WASHINGTON – President Obama’s debt commission rejected a $3.8 trillion budget-cutting plan Friday as members from both parties opposed its mix of tax increases and spending cuts in programs such as Social Security and Medicare.

The seven votes against the plan were enough to sink it, even though 11 of the 18 members voted in favor, because 14 were needed to forward the proposal to Congress for consideration. Five of the six senators on the panel backed the plan, as did five of the six unelected officials. Five of six House members opposed it, with the sole support coming from South Carolina Democrat John Spratt, who was defeated in the Nov. 2 election.

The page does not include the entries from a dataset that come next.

(* ===== verification/GuestTypes.v ===== *)
(** * Values of the guest driver ([crates/virtio-accel-guest/src])

    [types.rs]: request values checked at construction, typed handles and the
    validated discovery result; [config.rs]: the guest's configuration;
    [operation.rs]: the trait [Operation] with its fifteen implementations,
    that is what a response to each request may say.  The guest crate has its
    own copies of types that the device side also has; where the names meet,
    those of the guest carry the prefix [Guest]. *)

From Stdlib Require Import ZArith Lia.
From stdpp Require Import prelude list.
From S2P Require Import Prelude Codec Proto Transport.

(** ** [types.rs] *)

Definition CAPABILITY_HOST_VISIBLE_MEMORY : Z := Z.shiftl 1 0.
Definition CAPABILITY_DEVICE_LOCAL_MEMORY : Z := Z.shiftl 1 1.
Definition CAPABILITY_EVENT_CANCELLATION : Z := Z.shiftl 1 2.
Definition CAPABILITY_RESERVED_EXTERNAL_MEMORY : Z := Z.shiftl 1 3.
Definition CAPABILITY_RESERVED_SECURE_CONTEXTS : Z := Z.shiftl 1 4.
Definition CAPABILITY_SHARED_MEMORY : Z := Z.shiftl 1 5.
Definition RESERVED_CAPABILITIES : Z :=
  Z.lor CAPABILITY_RESERVED_EXTERNAL_MEMORY CAPABILITY_RESERVED_SECURE_CONTEXTS.
Definition MEMORY_DOMAIN_CAPABILITIES : Z :=
  Z.lor (Z.lor CAPABILITY_HOST_VISIBLE_MEMORY CAPABILITY_DEVICE_LOCAL_MEMORY) CAPABILITY_SHARED_MEMORY.

(** The bits of the guest's [BufferUsage]. *)
Definition USAGE_TRANSFER_SOURCE : Z := Z.shiftl 1 0.
Definition USAGE_TRANSFER_DESTINATION : Z := Z.shiftl 1 1.
Definition USAGE_PROGRAM_INPUT : Z := Z.shiftl 1 2.
Definition USAGE_PROGRAM_OUTPUT : Z := Z.shiftl 1 3.
Definition USAGE_MUTABLE_STATE : Z := Z.shiftl 1 4.
Definition USAGE_ALL : Z :=
  Z.lor (Z.lor (Z.lor (Z.lor USAGE_TRANSFER_SOURCE USAGE_TRANSFER_DESTINATION) USAGE_PROGRAM_INPUT)
    USAGE_PROGRAM_OUTPUT) USAGE_MUTABLE_STATE.

(** [BufferUsage::from_bits]: no bit outside the known ones. *)
Definition GuestUsage_from_bits (bits : Z) : option Z :=
  if Z.land bits USAGE_ALL =? bits then Some bits else None.

Inductive GuestMemoryDomain := GuestHost | GuestDevice | GuestShared.

(** [domain as u8] *)
Definition GuestMemoryDomain_as_u8 (d : GuestMemoryDomain) : Z :=
  match d with GuestHost => 1 | GuestDevice => 2 | GuestShared => 3 end.

Inductive GuestAccessMode := GuestRead | GuestWrite | GuestReadWrite.

(** [access as u8] *)
Definition GuestAccessMode_as_u8 (a : GuestAccessMode) : Z :=
  match a with GuestRead => 1 | GuestWrite => 2 | GuestReadWrite => 3 end.

Inductive ValueError := ValueZero | ValueOverflow | ValueAlignment | ValueBufferUsage.

Inductive FailureDisposition := Retryable | Invalidated | Indeterminate | Unknown.

#[global] Instance FailureDisposition_eq_dec : EqDecision FailureDisposition.
Proof. solve_decision. Defined.

Record GuestBufferDesc := {
  gd_bytes : Z;
  gd_alignment : Z;
  gd_memory_domain : GuestMemoryDomain;
  gd_usage : Z;
}.

Definition GuestBufferDesc_new (bytes alignment : Z) (memory_domain : GuestMemoryDomain) (usage : Z) :
    result GuestBufferDesc ValueError :=
  if bytes =? 0 then Err ValueZero
  else if negb (is_power_of_two alignment) then Err ValueAlignment
  else if (usage =? 0) || bool_decide (GuestUsage_from_bits usage = None) then Err ValueBufferUsage
  else Ok {| gd_bytes := bytes; gd_alignment := alignment; gd_memory_domain := memory_domain;
             gd_usage := usage |}.

Record GuestBufferRange := {
  gr_offset : Z;
  gr_bytes : Z;
}.

Definition GuestBufferRange_new (offset bytes : Z) : result GuestBufferRange ValueError :=
  if bytes =? 0 then Err ValueZero
  else
    let? _ := ok_or (checked_add U64_MAX offset bytes) ValueOverflow in
    Ok {| gr_offset := offset; gr_bytes := bytes |}.

Definition GuestBufferRange_fits (self : GuestBufferRange) (limit : Z) : bool :=
  match checked_add U64_MAX (gr_offset self) (gr_bytes self) with
  | Some stop => stop <=? limit
  | None => false
  end.

Record ProgramDesc := {
  pd_format : Z;
  pd_target : list Z;
  pd_resident_bytes : Z;
}.

Record Handle := {
  h_id : Z;
  h_epoch : Z;
}.

(** The four types of the macro [simple_handle!]. *)
Inductive HandleKind := KindContext | KindProgram | KindExecutionQueue | KindEvent.

Record SimpleHandle (k : HandleKind) := {
  sh_handle : Handle;
  sh_context : option Z;
}.
Arguments Build_SimpleHandle {k} _ _.
Arguments sh_handle {k} _.
Arguments sh_context {k} _.

Abbreviation GuestContext := (SimpleHandle KindContext).
Abbreviation GuestProgram := (SimpleHandle KindProgram).
Abbreviation GuestExecutionQueue := (SimpleHandle KindExecutionQueue).
Abbreviation GuestEvent := (SimpleHandle KindEvent).

Definition handle_raw {k} (self : SimpleHandle k) : Z := h_id (sh_handle self).
Definition handle_epoch {k} (self : SimpleHandle k) : Z := h_epoch (sh_handle self).

Record GuestBuffer := {
  gb_handle : Handle;
  gb_context : Z;
  gb_desc : GuestBufferDesc;
}.

Definition buffer_raw (self : GuestBuffer) : Z := h_id (gb_handle self).
Definition buffer_epoch (self : GuestBuffer) : Z := h_epoch (gb_handle self).

Record GuestBinding := {
  bi_buffer : GuestBuffer;
  bi_range : GuestBufferRange;
  bi_slot : Z;
  bi_access : GuestAccessMode;
}.

Record GuestDeviceInfo := {
  gi_uuid : list Z;
  gi_class : Z;
  gi_vendor_id : Z;
  gi_device_id : Z;
  gi_capabilities : Z;
  gi_max_contexts : Z;
  gi_max_buffers_per_context : Z;
  gi_max_programs_per_context : Z;
  gi_max_queues_per_context : Z;
  gi_max_events_per_context : Z;
  gi_max_bindings_per_submission : Z;
  gi_max_buffer_bytes : Z;
  gi_max_artifact_bytes : Z;
}.

Inductive GuestDeviceInfoError :=
  | GuestInfoReserved
  | GuestInfoReservedCapabilities
  | GuestInfoMissingMemoryDomain
  | GuestInfoZeroLimit
  | GuestInfoBindingLimit
  | GuestInfoArtifactLimit.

Panel co-chairman Erskine Bowles called the 11 votes a “strong, bipartisan majority” and said “no one on this commission and very few left in America are in denial that this threat pressed upon us by these ever-increasing deficits are something we have to deal with.”

The spotlight now shifts to the White House, where Obama must decide how much of the report to incorporate into his February budget request. “We simply cannot allow our nation to be dragged down by our debt,” he said in a statement issued during a trip to Afghanistan.

Senate Budget Committee The rejected proposal would have reduced the annual deficit to about $400 billion in 2015, from this year’s $1.3 trillion, and begin reducing the debt.